Datenbanken in Berlin

Rechtsgrundlage

Auskunftssysteme der Polizei

Ein altes System namens ISVB, Informationssystem Verbrechensbekämpfung Berlin, wurde zum 30.03.2005 durch POLIKS (das auch in Bremen zum Einsatz kommt) abgelöst (Näheres zu POLIKS). Das neue System ist eine Entwicklung der Software-Firma gedas. POLIKS wird im IT-Dienstleistungszentrum Berlin betrieben. Im 30. TB LfD Berlin (1.3.2) wird das Logging von POLIKS-Anfragen diskutiert. Der Kram klingt etwas konfus, denn es gibt offenbar zwei Logs, in dessen einem Anfragen landen sollen, die "keinem datenschutzrechtlichen Kontrollinteresse unterliegen".

Microsoft gibt die Berliner Polizei als Referenzkunden an (wobei das System serverseitig wohl wesentlich auf J2EE basiert). Die Zugriffskontrolle selbst geht dann (30. TB LfD Berlin, 1.3.2) durch Zuweisung von Rechten im Microsoft Active Directory, wobei es offenbar im Wesentlichen fünf Berechtigungsstufen gibt.

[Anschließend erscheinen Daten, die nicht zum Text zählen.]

Lemma request_query_serialization_witness :
  searchParams_getAll "size"
    (searchParams (call_url (callOf Samples.scopedClient Samples.filterRequest "1.0.0")))
    = ["20"] /\
  searchParams_getAll "languages"
    (searchParams (call_url (callOf Samples.scopedClient Samples.filterRequest "1.0.0")))
    = ["en"; "fr"] /\
  searchParams_getAll "cursor"
    (searchParams (call_url (callOf Samples.scopedClient Samples.filterRequest "1.0.0")))
    = [].
Proof.
  assert (Hq : query Samples.filterRequest =
               Some [("size", QScalar (PNumber 20));
                     ("languages", QArray [PString "en"; PString "fr"]);
                     ("cursor", QUndefined)]) by reflexivity.
  assert (Hnd : NoDup (List.map fst
                 [("size", QScalar (PNumber 20));
                  ("languages", QArray [PString "en"; PString "fr"]);
                  ("cursor", QUndefined)])).
  { apply (bool_decide_unpack _). vm_compute. exact I. }
  pose proof (request_query_serialization Samples.scopedClient Samples.filterRequest _
                Samples.okWorld Hq Hnd) as [_ H].
  split; [| split].
  - destruct (H "size" (QScalar (PNumber 20))) as [H1 _]; [simpl; tauto |].
    exact H1.
  - destruct (H "languages" (QArray [PString "en"; PString "fr"])) as [_ H2];
      [simpl; tauto |].
    apply H2. reflexivity.
  - destruct (H "cursor" QUndefined) as [_ H3]; [simpl; tauto |].
    apply H3. reflexivity.
Defined.

(** C6 fails as stated: the key [forceMode] has the value undefined in
    the query record, yet the issued URL carries [forceMode=KEEP], which
    the path brought along. *)
Lemma request_undefined_key_kept_from_path :
  exists call,
    issued (snd (Client.request Samples.scopedClient Samples.pathWithQueryRequest
                   Samples.okWorld)) = [call] /\
    query Samples.pathWithQueryRequest = Some [("forceMode", QUndefined)] /\
    searchParams (call_url call) = [("forceMode", "KEEP")] /\
    searchParams_getAll "forceMode" (searchParams (call_url call)) <> [].
Proof.
  eexists. split; [vm_compute; reflexivity |].
  repeat split; try reflexivity. vm_compute. discriminate.
Qed.

(** C10, as the code has it. In the issued call the [x-api-key] header is
    the key the client is bound to and the [user-agent] header is the
    Tolgee-CLI identifier of the current version, whatever the descriptor
    supplied under those names.  Every other header of the descriptor is
    passed through unchanged, except [content-type] when the descriptor
    has a truthy body: the executor then sets it itself. *)
Theorem request_mandatory_headers (params : ClientParams) (req : RequestData) (w : World) :
  let call := callOf params req (version w) in
  let supplied : Headers := default ∅ (headers req) in
  issued (snd (Client.request params req w)) = (issued w ++ [call])%list /\
  call_headers call !! "x-api-key" = Some (apiKey params) /\
  call_headers call !! "user-agent" =
    Some ("Tolgee-CLI/" ++ version w ++ " (+https://github.com/tolgee/tolgee-cli)") /\
  (forall name, name <> "x-api-key" -> name <> "user-agent" ->
     name <> "content-type" \/ Client.bodyTruthy (req_body req) = false ->
     call_headers call !! name = supplied !! name) /\
  (Client.bodyTruthy (req_body req) = true ->
   call_headers call !! "content-type" =
     Some (match req_body req with
           | FormBody form => "multipart/form-data; boundary=" ++ getBoundary form
           | JsBody _ => "application/json"
           end)).
Proof.
  intros call supplied.
  split; [apply Client_request_issued |].
  subst call supplied. unfold callOf, Client.encodeBody. simpl.
  split; [| split; [| split]].
  - rewrite lookup_insert_ne by discriminate.
    destruct (Client.bodyTruthy (req_body req)); [destruct (req_body req) |]; simpl;
      rewrite ?lookup_insert_ne by discriminate; apply lookup_insert_eq.
  - apply lookup_insert_eq.
  - intros name Hkey Hagent Hother.
    rewrite lookup_insert_ne by congruence.
    destruct (Client.bodyTruthy (req_body req)) eqn:Htruthy.
    + destruct Hother as [Hct | ?]; [| discriminate].
      destruct (req_body req); simpl;
        rewrite !lookup_insert_ne by congruence; reflexivity.
    + simpl. rewrite lookup_insert_ne by congruence. reflexivity.
  - intros ->. rewrite lookup_insert_ne by discriminate.
    destruct (req_body req); simpl; apply lookup_insert_eq.
Qed.

(** C10 fails as stated: the descriptor supplies [content-type:
    text/plain], a header other than the two mandatory ones, and the
    issued call carries [application/json] instead. *)
Lemma request_content_type_overridden :
  exists call,
    issued (snd (Client.request Samples.scopedClient Samples.typedBodyRequest
                   Samples.okWorld)) = [call] /\
    default ∅ (headers Samples.typedBodyRequest) !! "content-type" = Some "text/plain" /\
    call_headers call !! "content-type" = Some "application/json" /\
    call_headers call !! "content-type" <>
      default ∅ (headers Samples.typedBodyRequest) !! "content-type".
Proof.
  eexists. split; [vm_compute; reflexivity |].
  repeat split; try (vm_compute; reflexivity). vm_compute. discriminate.
Qed.

End QueryAndHeaderClaims.

Section OutcomeFacts.
Import Js Internal.

Lemma fetch_outcome call w :
  fetch call w =
  match network w call with
  | NetworkFailure msg => (Rejected (FetchError msg), afterCall w call [])
  | Reply st txt None => (Resolved (mkResponse st txt None), afterCall w call [])
  | Reply st txt (Some s) =>
      (Resolved (mkResponse st txt (Some (length (streams w)))), afterCall w call [s])
  end.
Proof.
  unfold fetch, afterCall.
  destruct (network w call) as [msg | st txt [s|]]; rewrite ?app_nil_r; reflexivity.
Qed.

(** The complete outcome of one execution, by the network's answer. *)
Lemma Client_request_outcome params req w :
  Client.request params req w =
  match network w (callOf params req (version w)) with
  | NetworkFailure msg =>
      (Rejected (FetchError msg), afterCall w (callOf params req (version w)) [])
  | Reply st txt None =>
      (if (200 <=? st) && (st <=? 299)
       then Resolved (mkResponse st txt None)
       else Rejected (HttpError (mkResponse st txt None)),
       afterCall w (callOf params req (version w)) [])
  | Reply st txt (Some s) =>
      (if (200 <=? st) && (st <=? 299)
       then Resolved (mkResponse st txt (Some (length (streams w))))
       else Rejected (HttpError (mkResponse st txt (Some (length (streams w))))),
       afterCall w (callOf params req (version w)) [s])
  end.
Proof.
  rewrite Client_request_unfold, fetch_outcome.
  destruct (network w _) as [msg | st txt [s|]]; [reflexivity | |];
    unfold ok; simpl; destruct ((200 <=? st) && (st <=? 299)); reflexivity.
Qed.

Lemma drain_fresh w call s :
  drain (length (streams w)) (afterCall w call [s]) =
  (fst (readAll s), afterCall w call [snd (readAll s)]).
Proof.
  unfold drain, afterCall. simpl.
  rewrite list_lookup_middle by reflexivity.
  destruct (readAll s) as [r rest]. simpl. f_equal. f_equal.
  rewrite insert_app_r_alt by lia. rewrite Nat.sub_diag. reflexivity.
Qed.

(** The complete outcome of [requestVoid], by the network's answer. *)
Lemma requestVoid_outcome params req w :
  Client.requestVoid params req w =
  match network w (callOf params req (version w)) with
  | NetworkFailure msg =>
      (Rejected (FetchError msg), afterCall w (callOf params req (version w)) [])
  | Reply st txt None =>
      (if (200 <=? st) && (st <=? 299)
       then Resolved tt
       else Rejected (HttpError (mkResponse st txt None)),
       afterCall w (callOf params req (version w)) [])
  | Reply st txt (Some s) =>
      if (200 <=? st) && (st <=? 299)
      then (fst (readAll s), afterCall w (callOf params req (version w)) [snd (readAll s)])
      else (Rejected (HttpError (mkResponse st txt (Some (length (streams w))))),
            afterCall w (callOf params req (version w)) [s])
  end.
Proof.
  unfold Client.requestVoid, bind. rewrite Client_request_outcome.
  destruct (network w _) as [msg | st txt [s|]]; [reflexivity | |];
    destruct ((200 <=? st) && (st <=? 299)); try reflexivity.
  simpl. apply drain_fresh.
Qed.

End OutcomeFacts.

Section ConsumerClaims.
Import Js Internal.

Lemma readAll_failure s :
  (exists msg, In (ReadFailure msg) s) ->
  exists msg, fst (readAll s) = Rejected (StreamError msg).
Proof.
  induction s as [|[bytes | msg'] s IH]; simpl; intros [msg Hin].
  - destruct Hin.
  - destruct Hin as [[=] | Hin]. apply IH. eauto.
  - eauto.
Qed.
(** * aiswarm-hub: the market maker, agent scoring and swarm consensus

    A shallow embedding of the quantitative core of the repository:

    - [lmsr]    backend/handlers/math/probabilities/lmsr/lmsr.go
    - [lmsr64]  the same market maker over binary64 numbers
    - [models]  the [Agent] model, its score recalculation methods and
                [UpdateActivity]
    - [agents]  [calculateSwarmConsensus] of the swarm handler
    - [Spec]    the notions of the specification that the theorems compare
                the code with

    Conventions of the embedding.

    - A Go [float64] is read as a real number ([R]): rounding, NaN and the
      infinities are not represented.  [math.Exp], [math.Log], [math.Max],
      [math.Min] and [math.Abs] are [exp], [ln], [Rmax], [Rmin] and [Rabs];
      [math.Log] is only ever applied to positive arguments on the paths the
      theorems cover.  Only [lmsr64] keeps binary64 numbers, for the one
      property that is about NaN and the infinities.
    - A Go [int64] is an integer ([Z]); additions wrap around ([wrap64]).
      An [int] that counts loop iterations is bounded by the length of a
      slice and is kept as [Z] or [nat] without wrap-around.
    - A [map[int64]T] is a [gmap Z T], the set [map[int64]bool] a [gset Z].
    - A [time.Time] is an instant with its [time.Location]; a location is
      the table of its offset transitions, and [time.Now()] is a parameter
      of the function that calls it.
    - A method with a pointer receiver that mutates its agent is a function
      from the agent before to the agent after. *)

From Stdlib Require Import Reals Lra Lia ZArith Floats.
From stdpp Require Import base gmap sets list strings sorting.

Open Scope R_scope.

(** ** Go's numbers and time *)

Module Go.

Definition min_int64 : Z := (- 2 ^ 63)%Z.
Definition max_int64 : Z := (2 ^ 63 - 1)%Z.

(** Two's complement wrap-around of a 64-bit signed result. *)
Definition wrap64 (z : Z) : Z := ((z + 2 ^ 63) mod 2 ^ 64 - 2 ^ 63)%Z.

Definition in_int64 (z : Z) : Prop := (min_int64 <= z <= max_int64)%Z.

(** Equality of real numbers is decidable, classically; the statements
    about entries of equal weight select by it. *)
#[global] Instance R_eq_dec : EqDecision R := Req_EM_T.

(** [math.Log10]. *)
Definition Log10 (x : R) : R := ln x / ln 10.

(** A [time.Location]: the offset east of UTC, in seconds, in force before
    the first transition, and the transitions in ascending order of their
    instants (Unix seconds), each with the offset in force from it on.
    [time.UTC] and a [time.FixedZone] have no transition.  The transitions
    that the rule of a zone produces after the last one of its table are
    listed like those of the table. *)
Record Location := mkLocation {
  firstOffset : Z;
  transitions : list (Z * Z)
}.

Definition UTC : Location := mkLocation 0 [].

Definition FixedZone (offset : Z) : Location := mkLocation offset [].

(** The bounds [alpha] and [omega] of the first and of the last period of
    a location. *)
Definition alpha : Z := min_int64.
Definition omega : Z := max_int64.

(** [l.lookup(sec)]: the offset in force at the instant [sec], and the
    period [start, end) in which it is in force.  [offset] and [start] are
    those of the period that the transitions not yet passed follow. *)
Fixpoint lookupFrom (offset start : Z) (tx : list (Z * Z)) (sec : Z)
    : Z * Z * Z :=
  match tx with
  | [] => (offset, start, omega)
  | (when, offset') :: rest =>
      if (sec <? when)%Z then (offset, start, when)
      else lookupFrom offset' when rest sec
  end.

Definition lookup (l : Location) (sec : Z) : Z * Z * Z :=
  lookupFrom (firstOffset l) alpha (transitions l) sec.

Definition offsetAt (l : Location) (sec : Z) : Z := (lookup l sec).1.1.

(** A [time.Time]: an instant (seconds since the Unix epoch and the
    nanoseconds within the second) together with its [Location]. *)
Record Time := mkTime { unixSec : Z; nsec : Z; loc : Location }.

(** The offset in force at [t] in its location. *)
Definition zoneOffset (t : Time) : Z := offsetAt (loc t) (unixSec t).

(** The civil day of [t] in its own location, counted from 1970-01-01:
    the day that [t.Year(), t.Month(), t.Day()] name. *)
Definition civilDay (t : Time) : Z := ((unixSec t + zoneOffset t) / 86400)%Z.

(** The instant of [time.Date(year, month, day, 0, 0, 0, 0, l)] for the
    civil day [day]: [Date] takes the civil time for UTC, looks the offset
    up at that instant, looks it up again at the instant corrected by it
    when that falls outside of the period found, and subtracts the
    offset. *)
Definition midnight (day : Z) (l : Location) : Z :=
  let unix := (day * 86400)%Z in
  let '(offset, start, end_) := lookup l unix in
  if (offset =? 0)%Z then unix
  else
    let utc := (unix - offset)%Z in
    let offset :=
      if (utc <? start)%Z || (end_ <=? utc)%Z then offsetAt l utc
      else offset in
    (unix - offset)%Z.

(** [time.Date(t.Year(), t.Month(), t.Day(), 0, 0, 0, 0, t.Location())]:
    midnight of [t]'s civil day in [t]'s location. *)
Definition startOfDay (t : Time) : Time :=
  mkTime (midnight (civilDay t) (loc t)) 0 (loc t).

(** [t.Sub(u)] in nanoseconds: a [Duration] is an [int64], and [Sub]
    saturates at its bounds. *)
Definition Sub (t u : Time) : Z :=
  let d := ((unixSec t - unixSec u) * 1000000000 + (nsec t - nsec u))%Z in
  if (d <? min_int64)%Z then min_int64
  else if (max_int64 <? d)%Z then max_int64 else d.

(** [int(d.Hours() / 24)]: the conversion to [int] truncates toward zero,
    so this is the truncated quotient of the nanoseconds by those of a
    day. *)
Definition wholeDays (d : Z) : Z := (d ÷ (24 * 3600 * 1000000000))%Z.

End Go.

(** ** The LMSR market maker (lmsr.go) *)

Module lmsr.

Record LMSR := mkLMSR { B : R }.

Definition New (liquidity : R) : LMSR :=
  if Rle_dec liquidity 0 then mkLMSR 100 else mkLMSR liquidity.

Definition Cost (l : LMSR) (qYes qNo : R) : R :=
  let maxQ := Rmax qYes qNo in
  B l * maxQ / B l
  + B l * ln (exp ((qYes - maxQ) / B l) + exp ((qNo - maxQ) / B l)).

Definition PriceYes (l : LMSR) (qYes qNo : R) : R :=
  let maxQ := Rmax qYes qNo in
  let expYes := exp ((qYes - maxQ) / B l) in
  let expNo := exp ((qNo - maxQ) / B l) in
  expYes / (expYes + expNo).

Definition PriceNo (l : LMSR) (qYes qNo : R) : R :=
  1 - PriceYes l qYes qNo.

(** The test [outcome == "yes" || outcome == "YES"] of the pricing
    functions. *)
Definition isYes (outcome : string) : bool :=
  String.eqb outcome "yes" || String.eqb outcome "YES".

Definition CostToBuy (l : LMSR) (qYes qNo shares : R) (outcome : string) : R :=
  let currentCost := Cost l qYes qNo in
  let newCost :=
    if isYes outcome then Cost l (qYes + shares) qNo
    else Cost l qYes (qNo + shares) in
  newCost - currentCost.

Definition CostToSell (l : LMSR) (qYes qNo shares : R) (outcome : string) : R :=
  - CostToBuy l qYes qNo (- shares) outcome.

(** The body of the bisection loop of [SharesForCost], with [n] iterations
    left; after the last one the function returns [(low + high) / 2]. *)
Fixpoint bisect (n : nat) (l : LMSR) (qYes qNo cost : R) (outcome : string)
    (low high : R) : R :=
  match n with
  | O => (low + high) / 2
  | S n' =>
      let mid := (low + high) / 2 in
      let midCost := CostToBuy l qYes qNo mid outcome in
      if Rlt_dec (Rabs (midCost - cost)) 0.0001 then mid
      else if Rlt_dec midCost cost
           then bisect n' l qYes qNo cost outcome mid high
           else bisect n' l qYes qNo cost outcome low mid
  end.

Definition SharesForCost (l : LMSR) (qYes qNo cost : R) (outcome : string) : R :=
  if Rle_dec cost 0 then 0
  else bisect 100 l qYes qNo cost outcome 0 (cost * 10).

Definition NewProbabilityAfterBet (l : LMSR) (qYes qNo amount : R)
    (outcome : string) : R :=
  let shares := SharesForCost l qYes qNo amount outcome in
  if isYes outcome then PriceYes l (qYes + shares) qNo
  else PriceYes l qYes (qNo + shares).

Definition MaxLoss (l : LMSR) : R := B l * ln 2.

(** [BetSimulation]; its field [Cost] is [Cost_] here, the name [Cost]
    being the cost function's. *)
Record BetSimulation := mkBetSimulation {
  SharesReceived : R;
  Cost_ : R;
  NewPriceYes : R;
  NewPriceNo : R;
  PriceImpact : R;
  AveragePrice : R;
  PotentialPayout : R
}.

Definition SimulateBet (l : LMSR) (qYes qNo amount : R) (outcome : string)
    : BetSimulation :=
  let currentPriceYes := PriceYes l qYes qNo in
  let cost := amount in
  let shares := SharesForCost l qYes qNo amount outcome in
  let newQYes := if isYes outcome then qYes + shares else qYes in
  let newQNo := if isYes outcome then qNo else qNo + shares in
  let newPriceYes := PriceYes l newQYes newQNo in
  {| SharesReceived := shares;
     Cost_ := cost;
     NewPriceYes := newPriceYes;
     NewPriceNo := 1 - newPriceYes;
     PriceImpact := newPriceYes - currentPriceYes;
     AveragePrice := cost / shares;
     PotentialPayout := shares |}.

End lmsr.

(** ** The market maker in binary64

    The same functions over IEEE 754 binary64 numbers, which is what a
    [float64] is: here a division by zero yields an infinity or NaN instead
    of being left unspecified.  The functions of Go's [math] package that the
    market maker calls are parameters. *)

Module lmsr64.

Local Open Scope float_scope.

Section Math.

Variables (Exp Log Abs : float -> float) (Max : float -> float -> float).

Record LMSR := mkLMSR { B : float }.

Definition New (liquidity : float) : LMSR :=
  if liquidity <=? 0 then mkLMSR 100 else mkLMSR liquidity.

Definition Cost (l : LMSR) (qYes qNo : float) : float :=
  let maxQ := Max qYes qNo in
  B l * maxQ / B l
  + B l * Log (Exp ((qYes - maxQ) / B l) + Exp ((qNo - maxQ) / B l)).

Definition PriceYes (l : LMSR) (qYes qNo : float) : float :=
  let maxQ := Max qYes qNo in
  let expYes := Exp ((qYes - maxQ) / B l) in
  let expNo := Exp ((qNo - maxQ) / B l) in
  expYes / (expYes + expNo).

Definition CostToBuy (l : LMSR) (qYes qNo shares : float) (outcome : string)
    : float :=
  let currentCost := Cost l qYes qNo in
  let newCost :=
    if lmsr.isYes outcome then Cost l (qYes + shares) qNo
    else Cost l qYes (qNo + shares) in
  newCost - currentCost.

(** The constant [0.0001] of the source, as the binary64 number nearest to
    it. *)
Definition tolerance : float := 0x1.a36e2eb1c432dp-14.

Fixpoint bisect (n : nat) (l : LMSR) (qYes qNo cost : float)
    (outcome : string) (low high : float) : float :=
  match n with
  | O => (low + high) / 2
  | S n' =>
      let mid := (low + high) / 2 in
      let midCost := CostToBuy l qYes qNo mid outcome in
      if Abs (midCost - cost) <? tolerance then mid
      else if midCost <? cost
           then bisect n' l qYes qNo cost outcome mid high
           else bisect n' l qYes qNo cost outcome low mid
  end.

Definition SharesForCost (l : LMSR) (qYes qNo cost : float)
    (outcome : string) : float :=
  if cost <=? 0 then 0
  else bisect 100 l qYes qNo cost outcome 0 (cost * 10).

Record BetSimulation := mkBetSimulation {
  SharesReceived : float;
  Cost_ : float;
  NewPriceYes : float;
  NewPriceNo : float;
  PriceImpact : float;
  AveragePrice : float;
  PotentialPayout : float
}.

Definition SimulateBet (l : LMSR) (qYes qNo amount : float)
    (outcome : string) : BetSimulation :=
  let currentPriceYes := PriceYes l qYes qNo in
  let cost := amount in
  let shares := SharesForCost l qYes qNo amount outcome in
  let newQYes := if lmsr.isYes outcome then qYes + shares else qYes in
  let newQNo := if lmsr.isYes outcome then qNo else qNo + shares in
  let newPriceYes := PriceYes l newQYes newQNo in
  {| SharesReceived := shares;
     Cost_ := cost;
     NewPriceYes := newPriceYes;
     NewPriceNo := 1 - newPriceYes;
     PriceImpact := newPriceYes - currentPriceYes;
     AveragePrice := cost / shares;
     PotentialPayout := shares |}.

End Math.

End lmsr64.

(** ** The agent model and its scores *)

Module models.

(** The fields of [Agent] that the scoring methods and the consensus
    handler read or write; authentication, ownership, profile and legacy
    balance fields are left out. *)
Record Agent := mkAgent {
  ID : Z;
  Name : string;
  TotalPredictions : Z;
  CorrectPredictions : Z;
  ResolvedPredictions : Z;
  AccuracyScore : R;
  EngagementScore : R;
  CreatorScore : R;
  ActivityScore : R;
  CompositeScore : R;
  Reputation : R;
  TotalUpvotesReceived : Z;
  TotalDownvotesReceived : Z;
  TotalCommentsReceived : Z;
  TotalFollowers : Z;
  LastActiveAt : option Go.Time;
  CurrentStreak : Z;
  LongestStreak : Z;
  DaysActiveMonth : Z;
  MarketsCreated : Z;
  MarketEngagementAvg : R
}.

(** Assignments to single fields, [a.F = v]. *)
Definition set_AccuracyScore (v : R) (a : Agent) : Agent :=
  mkAgent (ID a) (Name a) (TotalPredictions a) (CorrectPredictions a)
    (ResolvedPredictions a) v (EngagementScore a) (CreatorScore a)
    (ActivityScore a) (CompositeScore a) (Reputation a)
    (TotalUpvotesReceived a) (TotalDownvotesReceived a)
    (TotalCommentsReceived a) (TotalFollowers a) (LastActiveAt a)
    (CurrentStreak a) (LongestStreak a) (DaysActiveMonth a)
    (MarketsCreated a) (MarketEngagementAvg a).

Definition set_EngagementScore (v : R) (a : Agent) : Agent :=
  mkAgent (ID a) (Name a) (TotalPredictions a) (CorrectPredictions a)
    (ResolvedPredictions a) (AccuracyScore a) v (CreatorScore a)
    (ActivityScore a) (CompositeScore a) (Reputation a)
    (TotalUpvotesReceived a) (TotalDownvotesReceived a)
    (TotalCommentsReceived a) (TotalFollowers a) (LastActiveAt a)
    (CurrentStreak a) (LongestStreak a) (DaysActiveMonth a)
    (MarketsCreated a) (MarketEngagementAvg a).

Federführung bei Poliks reklamiert T-Systems für sich. Die geben an, das System habe 17000 Nutzer und würde (2008) "über 300000 Transaktionen" pro Tag abarbeiten. Im Datenblatt gibt T-Systems weiter Schnittstellen zu INPOL, AZR, ZEVIS, dem Melderegister, BIDAVIS (ein erkennungsdienstliches System -- weiß wer was dazu?), CASA (Fallbearbeitung?) sowie einem "Datawarehouse" (d.h. Data Mining ) an.

Zur Natur dieser Schnitstellen führt dr 30. TB LfD Berlin (1.3.2) aus, sie erfolgten "meist mit gesichertem Webservice, in einigen Fällen per File-Transfer, selten auch nur in Papierform."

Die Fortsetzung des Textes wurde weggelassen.